La gente local era amable y recibió a Polly con calidez. Tenían una rica historia que se remontaba a los antiguos pueblos. Su hospitalidad hizo que Polly se sintiera como en casa. Escuchó sus historias, llenas de historia y maravilla. Durante uno de esos momentos de narración, Polly aprendió sobre el misterio del cañón. Los ecos allí no solo repetían sonidos. Parecían responder con frases extrañas.
Curiosa, Polly quiso saber más. Voló más profundo en el cañón. Las rocas tenían petroglifos, que son símbolos antiguos de una civilización desaparecida. Polly se sentó en una piedra vieja y llamó felizmente, esperando el eco habitual.

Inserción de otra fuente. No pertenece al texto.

(** * PaintIt: stroke capture and undo/redo history of [src/App.tsx]

    A shallow embedding of the state and the event handlers of the [App]
    component, and the properties of its capture controller and history
    engine, of its keyboard shortcuts and of the props it paints the
    strokes with.

    Modelling conventions.
    - The component state is the record [App]: one field per [useState] /
      [useRef] cell that a handler of the drawing core reads or writes
      ([tool], [lines], [history], [historyStep], [color], [penSize],
      [eraserSize], [isDrawing]).  [showToolbox], [mobileToolboxOpen] and
      [stageRef] only drive the toolbar and the export and are left out.
    - Events are delivered one at a time and the component re-renders between
      two events, so the values a handler closes over ([lines],
      [historyStep], [history], ...) are the current ones and a functional
      updater [(prev) => ...] receives the same value.
    - JavaScript numbers that are counters or pixel coordinates are [Z]; the
      handlers never do arithmetic on coordinates, they only store them.
    - Arrays are lists; indexing and [slice] follow JavaScript out of range
      ([Js.get] gives [None] for [undefined], [Js.slice0] counts a negative
      end from the back). *)

From Stdlib Require Import ZArith QArith List Ascii String Bool Lia.
Import ListNotations.
Open Scope Z_scope.

(** ** JavaScript array operations used by the handlers *)

Module Js.

(** [a.length] *)
Definition len {A : Type} (a : list A) : Z := Z.of_nat (List.length a).

(** [a[i]]; [None] stands for [undefined]. *)
Definition get {A : Type} (a : list A) (i : Z) : option A :=
  if i <? 0 then None else nth_error a (Z.to_nat i).

(** [a.slice(0, e)]: a negative [e] is taken relative to the end, and the
    end is clamped to [0 .. a.length]. *)
Definition slice0 {A : Type} (a : list A) (e : Z) : list A :=
  let k := if e <? 0 then Z.max (len a + e) 0 else Z.min e (len a) in
  firstn (Z.to_nat k) a.

(** [v || d] for an array-valued [v]: every array (the empty one too) is
    truthy, only [undefined] falls through to [d]. *)
Definition or_else {A : Type} (v : option A) (d : A) : A :=
  match v with Some x => x | None => d end.

End Js.

(** ** Data model *)

(** [type Tool = 'pen' | 'eraser'] *)
Inductive Tool : Type := pen | eraser.

(** [interface DrawingLine] *)
Module DrawingLine.
Record t : Type := mk
  { color : string;
    points : list Z;
    size : Z;
    tool : Tool }.
End DrawingLine.
Abbreviation DrawingLine := DrawingLine.t.

(** What [stage.getPointerPosition()] returns when it is not [null]. *)
Module Vector2d.
Record t : Type := mk { x : Z; y : Z }.
End Vector2d.
Abbreviation Vector2d := Vector2d.t.

Definition PREDEFINED_COLORS : list string :=
  ["#df4b26"; "#000000"; "#ffffff"; "#1e90ff";
   "#32cd32"; "#ff69b4"; "#ffa500"; "#8a2be2"]%string.

Definition SIZE_OPTIONS : list Z := [2; 4; 6; 8; 12; 16; 20; 24].

(** The state cells of [App]. *)
Record App : Type := mkApp
  { tool : Tool;
    lines : list DrawingLine;
    history : list (list DrawingLine);
    historyStep : Z;
    color : string;
    penSize : Z;
    eraserSize : Z;
    isDrawing : bool }.

(** The initial values handed to [useState] / [useRef]. *)
Definition initial : App :=
  {| tool := pen;
     lines := [];
     history := [[]];
     historyStep := 0;
     color := nth 0 PREDEFINED_COLORS EmptyString;
     penSize := 6;
     eraserSize := 12;
     isDrawing := false |}.

(** State setters. *)
Definition setTool (s : App) (v : Tool) : App :=
  mkApp v (lines s) (history s) (historyStep s) (color s)
        (penSize s) (eraserSize s) (isDrawing s).

Definition setLines (s : App) (v : list DrawingLine) : App :=
  mkApp (tool s) v (history s) (historyStep s) (color s)
        (penSize s) (eraserSize s) (isDrawing s).

Definition setHistory (s : App) (v : list (list DrawingLine)) : App :=
  mkApp (tool s) (lines s) v (historyStep s) (color s)
        (penSize s) (eraserSize s) (isDrawing s).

En lugar de un eco, escuchó una respuesta extraña: "Busca el pasado para encontrar el futuro." Esta frase rebotó en las paredes del cañón. Polly estaba asombrada y confundida. ¿Podrían los ecos significar más que solo sonidos? Sus alas aleteaban de emoción mientras quería resolver este misterio.
Polly habló con los locales sobre su búsqueda. Compartieron una antigua leyenda. Esta leyenda decía que el cañón guardaba secretos de un lenguaje antiguo. Solo aquellos que conocían su historia podían entenderlo. Con un fuerte deseo de aprender y explorar, Polly comenzó su viaje. Estaba decidida a descifrar los mensajes ocultos en los susurros del cañón.